The administration is blaming the faculty, but we have saved the State System money, and we continue to suggest ways more savings could occur. For the 2003 contract the union hired a healthcare consultant who has saved the System thousands of dollars because the health provider was overbilling them. In 2011 the union recommended that the State System explore self-insurance, because we believe it will save thousands of dollars, but they refused to consider it.

The blame hurts most because the System has failed to negotiate healthcare and/or retirement packages for 3 other bargaining groups.  Instead those groups agreed to take whatever the faculty got – so the faculty are put in a position of negotiating healthcare for a much larger group of employees.  The System claims the faculty refused to take the healthcare package that other state employees have (the Pennsylvania Employees Benefit Trust Fund, PEBTF). The truth is they never offered the PEBTF package to the faculty nor have they made a comparable offer of self-funded insurance like PEBTF. This is not a fair way to bargain.

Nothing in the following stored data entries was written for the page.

Lemma whitelist_loop_filter entries : forall flag,
  loop (List.filter whitelist_recognizes entries) flag = loop entries flag.
Proof.
  induction entries as [| entry rest IH]; intros flag; simpl.
  - reflexivity.
  - destruct (whitelist_recognizes entry) eqn:Hr; simpl.
    + destruct (DefaultCommand.flag_truthy flag); [reflexivity | apply IH].
    + rewrite (whitelist_case_unrecognized _ _ Hr), IH.
      destruct (DefaultCommand.flag_truthy flag) eqn:Hf;
        [now apply whitelist_loop_set | reflexivity].
Qed.

(** C4.  In the whitelist scan a [role] entry with [exact = true] sets the
    flag iff the caller's roles contain the entry's id; with
    [exact = false] it sets the flag iff the guild's role list resolves the
    id to a role whose rank is at most the rank of the caller's highest
    role; when the guild's role list does not resolve the id, the entry
    leaves the flag unset. *)
Theorem role_entry_matches (id : string) :
  (case None {| Entry.type := "role"; Entry.id := id;
                Entry.exact := Some true |} = Some true
   <-> is_Some (Member.roles member !! id))
  /\ (case None {| Entry.type := "role"; Entry.id := id;
                   Entry.exact := Some false |} = Some true
      <-> exists lowRole,
            Guild.roles (Message.guild message) !! id = Some lowRole
            /\ Role.calculatedPosition (Member.highestRole member)
               >= Role.calculatedPosition lowRole)
  /\ (Guild.roles (Message.guild message) !! id = None ->
      case None {| Entry.type := "role"; Entry.id := id;
                   Entry.exact := Some false |} = None).
Proof.
  unfold DefaultCommand.whitelist_case, DefaultCommand.has_role,
    DefaultCommand.unresolved_or_above; simpl.
  split; [| split].
  - destruct (Member.roles member !! id) as [r |]; split.
    + intros _. now exists r.
    + reflexivity.
    + discriminate.
    + intros [r Hr]. discriminate Hr.
  - destruct (Guild.roles (Message.guild message) !! id) as [lowRole |];
      simpl.
    + destruct (Z.gtb_spec (Role.calculatedPosition lowRole)
                  (Role.calculatedPosition (Member.highestRole member)))
        as [Hgt | Hle]; simpl; split.
      * discriminate.
      * intros (r & Hr & Hge). injection Hr as <-. lia.
      * intros _. exists lowRole. split; [reflexivity | lia].
      * reflexivity.
    + split; [discriminate | intros (r & Hr & _); discriminate Hr].
  - intros ->. reflexivity.
Qed.
(** Every row of a view of the cleaned dataset is counted in exactly one
    region: before the threshold the [Count]s add up to the number of rows
    of the view, and what the treemap shows never adds up to more. *)
Theorem counts_partition_the_view
        (csv : list csv_row) (df : frame cell)
        (yr : Z * Z) (mr dr : float * float) (flag : bool) :
  load_and_preprocess_data csv = Ok df ->
  list_sum (map Count (grouped mean (df_filtered df yr mr dr flag)))
  = length (df_filtered df yr mr dr flag)
  /\ (list_sum (map Count (treemap_rows mean (df_filtered df yr mr dr flag)))
      <= length (df_filtered df yr mr dr flag))%nat.
Proof.
  intros Hload. set (view := df_filtered df yr mr dr flag).
  assert (Hreg : forall r, In r view -> exists k, In k (group_keys view) /\ Region r = Some k).
  { intros r Hr. assert (Hdf : In r df) by (apply df_filtered_In in Hr; tauto).
    apply load_rows in Hload.
    destruct (Forall2_In_r _ _ _ r Hload Hdf) as (a & _ & Hab).
    apply with_region_Ok in Hab as (_ & _ & _ & _ & _ & _ & _ & g & _ & Eg).
    exists g. split; [|exact Eg]. apply group_keys_In. now exists r. }
  assert (Hsum : list_sum (map Count (grouped mean view)) = length view).
  { unfold grouped. rewrite map_map.
    rewrite <- (groups_partition (group_keys view) view);
      [|exact (sorted_irrefl_NoDup key_lt _ key_lt_irrefl (group_keys_sorted view))
       |exact Hreg].
    f_equal. apply map_ext. intros k. simpl. apply agg_count_all.
    intros r Hr. apply group_rows_In in Hr as [Hr _].
    exact (df_filtered_notna _ _ _ _ _ _ Hr). }
  split; [exact Hsum|]. rewrite <- Hsum.
  unfold treemap_rows.
  transitivity (list_sum (map Count (df_region_stats mean view))).
  - apply nlargest_sum_le.
  - apply list_sum_filter_le.
Qed.

Lemma ltb_leb (x y : float) : PrimFloat.ltb x y = true -> PrimFloat.leb x y = true.
Proof.
  rewrite ltb_spec, leb_spec. unfold SFltb, SFleb.
  now destruct (SFcompare (Prim2SF x) (Prim2SF y)) as [[| |]|].
Qed.

(** The running maximum over cells none of which is NaN: it is the start
    value or one of the cells, and it is at least each of them. *)
Lemma fold_max_step (xs : list float) (acc : float) :
  is_nan acc = false ->
  (forall x, In x xs -> is_nan x = false) ->
  let m := fold_left Aggregator.max_step xs acc in
  is_nan m = false
  /\ (m = acc \/ In m xs)
  /\ PrimFloat.leb acc m = true
  /\ forall x, In x xs -> PrimFloat.leb x m = true.
Proof.
  revert acc. induction xs as [|x xs IH]; intros acc Hacc Hxs; simpl.
  - repeat split; [exact Hacc | now left | now apply leb_refl | intros x []].
  - assert (Hx : is_nan x = false) by (apply Hxs; now left).
    assert (Hstep : is_nan (Aggregator.max_step acc x) = false
                    /\ (Aggregator.max_step acc x = acc \/ Aggregator.max_step acc x = x)
                    /\ PrimFloat.leb acc (Aggregator.max_step acc x) = true
                    /\ PrimFloat.leb x (Aggregator.max_step acc x) = true).
    { unfold Aggregator.max_step. rewrite Hx, Hacc.
      destruct (PrimFloat.ltb acc x) eqn:E.
      - repeat split; [exact Hx | now right | now apply ltb_leb | now apply leb_refl].
      - repeat split; [exact Hacc | now left | now apply leb_refl | now apply leb_total]. }
    destruct Hstep as (Hn & Hor & Hle1 & Hle2).
    destruct (IH _ Hn (fun y Hy => Hxs y (or_intror Hy))) as (Hm & Hin & Hge & Hall).
    split; [exact Hm|]. split; [|split].
    + destruct Hin as [->|Hin]; [|now right; right].
      destruct Hor as [->| ->]; [now left | now right; left].
    + exact (leb_trans _ _ _ Hle1 Hge).
    + intros y [<-|Hy]; [exact (leb_trans _ _ _ Hle2 Hge) | now apply Hall].
Qed.
(** * vscode-noir: the debug launcher and the test-tree client

    A shallow embedding of the two TypeScript sources of the extension:

    - [debugger.ts]: [resolveDebugConfiguration] (the pre-flight launch
      validator) and [preflightCheckPrinter] (the output sanitizer), in
      the current revision and in the earlier one kept under [src/];
    - [client.ts]: the test-tree part of the language client
      ([#createTests], [#updateTests], [#runTest]).

    JavaScript values are modelled as data: strings as sequences of
    UTF-16 code units, configuration objects as finite maps from property
    names to values, arrays as lists in index order.  The host (editor
    API, child process, language server) is a parameter of the model. *)

From Stdlib Require Import ZArith List String Ascii Lia Bool.
From Stdlib.Strings Require Import Byte.
From stdpp Require Import base gmap strings list pretty.
Import ListNotations.

(* ================================================================== *)
(** * JavaScript strings and buffers *)
(* ================================================================== *)

Module Js.

(** A JavaScript string is a sequence of UTF-16 code units. *)
Abbreviation JsString := (list Z).

Definition code (a : ascii) : Z := Z.of_N (N_of_ascii a).

(** A string literal of the source, as the string it denotes. *)
Definition lit (s : string) : JsString := map code (list_ascii_of_string s).

(** A Node [Buffer] is a sequence of bytes. *)
Abbreviation Buffer := (list byte).

Definition byte_val (b : byte) : Z := Z.of_N (Byte.to_N b).

Definition in_range (lo hi c : Z) : bool := ((lo <=? c) && (c <=? hi))%Z.

(** ** [Buffer.prototype.toString()]: UTF-8 decoding

    The decoder of the Encoding standard, which Node follows: a
    malformed sequence yields U+FFFD and the offending byte is read
    again as the start of a sequence; the byte order mark is kept. *)

Record Utf8State : Type := mkUtf8State {
  code_point : Z;
  bytes_needed : nat;
  lower_boundary : Z;
  upper_boundary : Z
}.

Definition utf8_lead (b : Z) : list Z * option Utf8State :=
  if in_range 0x00 0x7F b then ([b], None)
  else if in_range 0xC2 0xDF b then
    ([], Some (mkUtf8State (Z.land b 0x1F) 1 0x80 0xBF))
  else if in_range 0xE0 0xEF b then
    ([], Some (mkUtf8State (Z.land b 0xF) 2
                 (if (b =? 0xE0)%Z then 0xA0 else 0x80)
                 (if (b =? 0xED)%Z then 0x9F else 0xBF)))
  else if in_range 0xF0 0xF4 b then
    ([], Some (mkUtf8State (Z.land b 0x7) 3
                 (if (b =? 0xF0)%Z then 0x90 else 0x80)
                 (if (b =? 0xF4)%Z then 0x8F else 0xBF)))
  else ([0xFFFD%Z], None).

Definition utf8_step (st : option Utf8State) (b : Z)
  : list Z * option Utf8State :=
  match st with
  | None => utf8_lead b
  | Some s =>
      if in_range (lower_boundary s) (upper_boundary s) b then
        let cp := Z.lor (Z.shiftl (code_point s) 6) (Z.land b 0x3F) in
        match bytes_needed s with
        | S (S n) => ([], Some (mkUtf8State cp (S n) 0x80 0xBF))
        | _ => ([cp], None)
        end
      else
        let '(out, st') := utf8_lead b in (0xFFFD%Z :: out, st')
  end.

Fixpoint utf8_decode (st : option Utf8State) (bytes : list Z) : list Z :=
  match bytes with
  | [] => match st with Some _ => [0xFFFD%Z] | None => [] end
  | b :: bs =>
      let '(out, st') := utf8_step st b in out ++ utf8_decode st' bs
  end.

(** A code point as one code unit, or as a surrogate pair. *)
Definition utf16_units (cp : Z) : list Z :=
  if (cp <? 0x10000)%Z then [cp]
  else let c := (cp - 0x10000)%Z in
       [(0xD800 + Z.shiftr c 10)%Z; (0xDC00 + Z.land c 0x3FF)%Z].

Definition toString (buffer : Buffer) : JsString :=
  flat_map utf16_units (utf8_decode None (map byte_val buffer)).

End Js.

(* ================================================================== *)
(** * Regular expressions of the sanitizer *)
(* ================================================================== *)

Module Regex.
Import Js.

(** The fragment of regular expressions the source uses: character
    classes, sequence, alternation and the greedy star of a class. *)
Inductive regex : Type :=
| Class (p : Z -> bool)
| Seq (r1 r2 : regex)
| Alt (r1 r2 : regex)
| StarClass (p : Z -> bool).

(** Backtracking matcher, in continuation-passing style: [k] is what
    remains to be matched, the result is the input left after the
    whole match.  Alternatives are tried left to right and the star
    takes as many units as it can before giving some back. *)
Fixpoint rmatch (r : regex) (k : JsString -> option JsString)
         (s : JsString) : option JsString :=
  match r with
  | Class p =>
      match s with
      | c :: s' => if p c then k s' else None
      | [] => None
      end
  | Seq r1 r2 => rmatch r1 (rmatch r2 k) s
  | Alt r1 r2 =>
      match rmatch r1 k s with
      | Some rest => Some rest
      | None => rmatch r2 k s
      end
  | StarClass p =>
      (fix star (s : JsString) : option JsString :=
         match s with
         | c :: s' =>
             if p c then
               match star s' with
               | Some rest => Some rest
               | None => k s
               end
             else k s
         | [] => k s
         end) s
  end.

(** Length of the match of [r] at the start of [s], if there is one. *)
Definition exec (r : regex) (s : JsString) : option nat :=
  match rmatch r Some s with
  | Some rest => Some (length s - length rest)
  | None => None
  end.

(** [s.replace(/r/g, '')]: scan from the left; where [r] matches, the
    matched units are dropped and the scan resumes after them;
    elsewhere the unit is kept.  [skip] counts the units of the current
    match still to drop. *)
Fixpoint replace_from (r : regex) (skip : nat) (s : JsString) : JsString :=
  match s with
  | [] => []
  | c :: s' =>
      match skip with
      | S n => replace_from r n s'
      | O =>
          match exec r s with
          | Some (S n) => replace_from r n s'
          | _ => c :: replace_from r O s'
          end
      end
  end.

Definition replace_global (r : regex) (s : JsString) : JsString :=
  replace_from r O s.

Definition chr (a : ascii) : regex := Class (fun c => (c =? code a)%Z).
Definition range (a b : ascii) (c : Z) : bool := in_range (code a) (code b) c.

End Regex.

(* ================================================================== *)
(** * The output channel and the sanitizer *)
(* ================================================================== *)

Module Output.
Import Js Regex.

(** The part of the host's [OutputChannel] the sources use. *)
Record OutputChannel : Type := mkOutputChannel {
  lines : list JsString;
  visible : bool
}.

Definition clear (o : OutputChannel) : OutputChannel :=
  mkOutputChannel [] (visible o).
Definition appendLine (value : JsString) (o : OutputChannel) : OutputChannel :=
  mkOutputChannel (lines o ++ [value]) (visible o).
Definition show (o : OutputChannel) : OutputChannel :=
  mkOutputChannel (lines o) true.

Definition ESC : Z := 0x1b.
(** No comma in the segment, and no [=] in a key or in junk. *)
Definition well_formed (seg : segment) : Prop :=
  match seg with
  | Header key value =>
      ~ In ","%char key /\ ~ In "="%char key /\ ~ In ","%char value
  | Junk t => ~ In ","%char t /\ ~ In "="%char t
  end.

(** The headers the segments stand for: a later header replaces an earlier
    one with the same stripped key. *)
Definition headers_of (segs : list segment) : gmap text text :=
  fold_left (fun m seg =>
               match seg with
               | Header key value => <[str_strip key := str_strip value]> m
               | Junk _ => m
               end) segs ∅.

(** No whitespace at either end. *)
Definition stripped (s : text) : Prop := str_strip s = s.

(** The text does not start with whitespace. *)
Definition clean_head (s : text) : Prop :=
  match s with
  | c :: _ => Char.is_space (Char.cp c) = false
  | [] => True
  end.

End OtlpSpec.

Module HexSpec.

#[local] Open Scope N_scope.

(** The value of a lower-case hexadecimal digit. *)
Definition hex_digit_value (c : ascii) : option N :=
  let n := N_of_ascii c in
  if (48 <=? n) && (n <=? 57) then Some (n - 48)
  else if (97 <=? n) && (n <=? 102) then Some (n - 87)
  else None.

(** The number a text of hexadecimal digits writes, from the value [acc] of
    the digits before it. *)
Fixpoint hex_value_from (acc : N) (s : text) : option N :=
  match s with
  | [] => Some acc
  | c :: s' =>
      match hex_digit_value c with
      | Some d => hex_value_from (16 * acc + d) s'
      | None => None
      end
  end.

(** [int(s, 16)] for a text of lower-case hexadecimal digits. *)
Definition hex_value (s : text) : option N := hex_value_from 0 s.

End HexSpec.

(** ** Configured delays and models *)

Module ConfigSpec.

Import Llm Main Demo.

(** The number a text of decimal digits writes. *)
Definition decimal_value (s : text) : Z :=
  fold_left (fun acc c => 10 * acc + digit_value c) s 0.

(** The model name the environment asks for. *)
Definition env_model (env : gmap string text) : text :=
  match env !! "GEMINI_MODEL" with
  | Some model => model
  | None => txt "gemini-1.5-pro"
  end.

(** A process started with a project and a model in its environment. *)
Definition started_world : world :=
  demo_world (<["GOOGLE_CLOUD_PROJECT" := txt "p"]> (<["GEMINI_MODEL" := txt "gemini-2"]> ∅))
    (Some {| model_name := txt "gemini-2" |}) answering.

End ConfigSpec.

(* ================================================================== *)
(** * Properties *)

(* ------------------------------------------------------------------ *)
(** ** The matcher moves forward, and the scan finds every match *)

Module ReFacts.

Import Re ReSpec.

Lemma extends_refl c : extends c c.
Proof. split; lia. Qed.

Lemma extends_trans c1 c2 c3 : extends c1 c2 -> extends c2 c3 -> extends c1 c3.
Proof. unfold extends. intros [? ?] [? ?]. split; lia. Qed.

Lemma orelse_Some a b e :
  orelse a b = Some e -> a = Some e \/ b = Some e.
Proof. destruct a; simpl; intros H; [left | right]; assumption. Qed.

Lemma skipn_cons_inv (s : text) : forall i x t,
  skipn i s = x :: t -> nth_error s i = Some x /\ skipn (S i) s = t.
Proof.
  induction s as [|y s IH]; intros [|i] x t; simpl; intros H; try discriminate.
  - inversion H; subst. split; reflexivity.
  - apply IH in H. exact H.
Qed.

Lemma at_subject_cursor_at s i :
  (i <= List.length s)%nat -> at_subject s (cursor_at s i).
Proof. intros Hi. split; [reflexivity | exact Hi]. Qed.

Lemma at_subject_length s c :
  at_subject s c -> (pos c + List.length (rest c) = List.length s)%nat.
Proof.
  intros [Hc Hle]. rewrite Hc. simpl. rewrite length_skipn. lia.
Qed.

Lemma at_subject_step s c x t :
  at_subject s c -> rest c = x :: t ->
  at_subject s (Cursor (S (pos c)) (Some x) t).
Proof.
  intros Hc Hr. pose proof (at_subject_length s c Hc) as Hlen.
  destruct Hc as [Hc Hle]. rewrite Hc in Hr. simpl in Hr.
  apply skipn_cons_inv in Hr as [Hx Ht].
  split; simpl.
  - unfold cursor_at. rewrite Hx, Ht. reflexivity.
  - assert (Hlt : (pos c < List.length s)%nat).
    { apply nth_error_Some. rewrite Hx. discriminate. }
    lia.
Qed.

Lemma step_forward s p : forward s (step p).
Proof.
  intros k c e Hc. unfold step.
  destruct (rest c) as [|x t] eqn:Hr; [discriminate|].
  destruct (p (Char.cp x)); [|discriminate].
  intros Hk. eexists. split; [eapply at_subject_step; eassumption|].
  split; [|exact Hk].
  split; simpl; rewrite ?Hr; simpl; lia.
Qed.

Lemma times_forward s n body : forward s body -> forward s (times n body).
Proof.
  intros Hb. induction n as [|n IH]; intros k c e Hc; simpl.
  - intros Hk. exists c. split; [exact Hc|]. split; [apply extends_refl | exact Hk].
  - intros H. apply Hb in H as (c1 & Hc1 & H1 & H); [|exact Hc].
    apply IH in H as (c2 & Hc2 & H2 & H); [|exact Hc1].
    exists c2. split; [exact Hc2|].
    split; [eapply extends_trans; eassumption | exact H].
Qed.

Further, the administration wants me to trade the healthcare of future retirees to keep my own retirement benefits. I am already the beneficiary of the faculty before me, who negotiated my retirement benefits into the faculty contract before I was hired. They could have sold me out to keep their own benefits, but they didn’t. As a faculty member, I am an architect of the future. Why would I agree to a contract that purposely creates deep inequities, degrades my profession, and damages high-quality, affordable public education?

If WCU can’t attract and retain good faculty because the salary and benefits are not competitive – and because they will be teaching large classes in modalities for which they were not trained – won’t that hurt our students?

I don’t want to strike. I want to encourage and support my students to become a bright future for Pennsylvania. But if I have to strike to protect those students’ education, then it is clear to me what I have to do.

Join with me in asking that this contract be settled before my colleagues and I must take this action:  Email Chancellor Cavanaugh (jcavanaugh@passhe.edu) and Interim Chancellor Garland (pgarland@passhe.edu).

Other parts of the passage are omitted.